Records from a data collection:
(* ===== verification/KernelSvc.v ===== *)
(** * System calls on threads and synchronization objects

    The handlers of [class SVC] (core/hle/kernel/svc.cpp) for handles, threads,
    wait objects, address arbiters and resource limits, with the creation of
    threads (thread.cpp) and the change of the running CPU (kernel.cpp).  A
    handler is a function in a monad of state and errors: [Err] is an early
    return of an error code and keeps the changes made before it.  The addresses
    of new objects, the words of guest memory and the validity of addresses are
    arguments; so is the memory side of the allocation of thread local storage.
    Objects are not destroyed when their last handle is closed. *)
From stdpp Require Import strings.
From S2P Require Import Prelude Results ThreadQueueList HandleTable CoreTiming ResourceLimit Tls Kernel KernelOps.

Module Svc.
Import Res Kern Ops.

(** ** The kernel at its start *)

(** [ThreadManager::ThreadManager]: its event and an empty queue of 64 levels;
    the registers of the CPU are [ctx]. *)
Definition register_manager (core_id : nat) (tm : Timing.timing ev_cb) : Timing.timing ev_cb :=
  Timing.RegisterEvent (ThreadWakeupEventType core_id) (Some (EvThreadWakeup core_id)) tm.
Definition new_manager (ctx : context) : manager :=
  mk_manager None (Tql.init (S ThreadPrioLowest)) [] ∅ ctx 0.
(** [TimerManager::TimerManager] *)
Definition register_timers (tm : Timing.timing ev_cb) : Timing.timing ev_cb :=
  Timing.RegisterEvent timer_callback_event_type (Some EvTimer) tm.

(** [KernelSystem::KernelSystem]; the resource limits have the addresses 0 to 3. *)
Definition new_kernel (num_cores : nat) (is_new_3ds : bool) (app_mem_alloc : Z) (ctx : context)
    (tm : Timing.timing ev_cb) : kern :=
  let tm := register_timers (foldl (fun tm c => register_manager c tm) tm (seq 0 num_cores)) in
  let lim := Limit.ResourceLimitList is_new_3ds app_mem_alloc in
  mk_kern ∅ ∅ ∅ (replicate num_cores (new_manager ctx)) tm ∅
    (list_to_map [(0, lim Limit.Application); (1, lim Limit.SysApplet); (2, lim Limit.LibApplet); (3, lim Limit.Other)])
    ∅ 0 1 None (replicate num_cores None) 0 false.

(** ** The monad of the handlers *)

Definition svc (A : Type) : Type := kern -> outcome (result_val A * kern).

#[global] Instance svc_ret : MRet svc := fun A a s => Done (Val a, s).
#[global] Instance svc_bind : MBind svc := fun A B k m s =>
  '(r, s) ← m s; match r with Val a => k a s | Err e => Done (Err e, s) end.

Definition fail {A} (e : result) : svc A := fun s => Done (Err e, s).
(** [R_UNLESS] *)
Definition r_unless (b : bool) (e : result) : svc unit := fun s => Done (if b then Val tt else Err e, s).
(** Reading the state, changing it, and operations that return a code. *)
Definition read {A} (f : kern -> outcome A) : svc A := fun s => a ← f s; Done (Val a, s).
Definition run (f : kern -> outcome kern) : svc unit := fun s => s ← f s; Done (Val tt, s).
Definition modify (f : kern -> kern) : svc unit := fun s => Done (Val tt, f s).
Definition lift {A} (f : kern -> outcome (result_val A * kern)) : svc A := f.
Definition code (r : result) : result_val unit := if r =? ResultSuccess then Val tt else Err r.
Definition run_code (f : kern -> outcome (result * kern)) : svc unit := fun s =>
  '(r, s) ← f s; Done (code r, s).

(** ** Handles *)

Definition cur_process : svc Z := read (fun s => of_opt FNullDeref (current_process s)).
Definition cur_thread : svc Z := read (fun s => t ← GetCurrentThread s; of_opt FNullDeref t).
Definition current_core (s : kern) : nat := current_cpu s.

(** [GetGeneric] on the table of the current process. *)
Definition lookup_handle (handle : Z) : svc (option obj_ref) :=
  p ← cur_process;
  read (fun s =>
    pr ← the_process p s;
    t ← GetCurrentThread s;
    Done (Handle.GetGeneric (RWait <$> t) (Some (RProcess p)) (handle_table pr) handle)).

(** [DynamicObjectCast<T>] *)
Definition cast_wait (r : obj_ref) (s : kern) : option Z := match r with RWait o => Some o | _ => None end.
Definition has_kind (f : kind -> bool) (r : obj_ref) (s : kern) : option Z :=
  match r with
  | RWait o => match objects s !! o with Some w => if f (kind_of w) then Some o else None | None => None end
  | _ => None
  end.
Definition is_event (k : kind) : bool := match k with KEvent _ _ => true | _ => false end.
Definition is_semaphore (k : kind) : bool := match k with KSemaphore _ _ => true | _ => false end.
Definition is_timer (k : kind) : bool := match k with KTimer _ _ _ _ _ => true | _ => false end.
Definition is_thread (k : kind) : bool := match k with KThread => true | _ => false end.
Definition cast_event := has_kind is_event.
Definition cast_semaphore := has_kind is_semaphore.
Definition cast_mutex := has_kind is_mutex.
Definition cast_timer := has_kind is_timer.
Definition cast_thread := has_kind is_thread.
Definition cast_arbiter (r : obj_ref) (s : kern) : option Z := match r with RArbiter a => Some a | _ => None end.
Definition cast_limit (r : obj_ref) (s : kern) : option Z := match r with RLimit l => Some l | _ => None end.
Definition cast_process (r : obj_ref) (s : kern) : option Z := match r with RProcess p => Some p | _ => None end.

*Assigned task:*
Going back to the entries above, set down exactly the lines that begin at the one with "(Err e, s)." and end at the one with "Definition cur_thread : svc", both included, and nothing else.

*Your solution:*
Definition fail {A} (e : result) : svc A := fun s => Done (Err e, s).
(** [R_UNLESS] *)
Definition r_unless (b : bool) (e : result) : svc unit := fun s => Done (if b then Val tt else Err e, s).
(** Reading the state, changing it, and operations that return a code. *)
Definition read {A} (f : kern -> outcome A) : svc A := fun s => a ← f s; Done (Val a, s).
Definition run (f : kern -> outcome kern) : svc unit := fun s => s ← f s; Done (Val tt, s).
Definition modify (f : kern -> kern) : svc unit := fun s => Done (Val tt, f s).
Definition lift {A} (f : kern -> outcome (result_val A * kern)) : svc A := f.
Definition code (r : result) : result_val unit := if r =? ResultSuccess then Val tt else Err r.
Definition run_code (f : kern -> outcome (result * kern)) : svc unit := fun s =>
  '(r, s) ← f s; Done (code r, s).

(** ** Handles *)

Definition cur_process : svc Z := read (fun s => of_opt FNullDeref (current_process s)).
Definition cur_thread : svc Z := read (fun s => t ← GetCurrentThread s; of_opt FNullDeref t).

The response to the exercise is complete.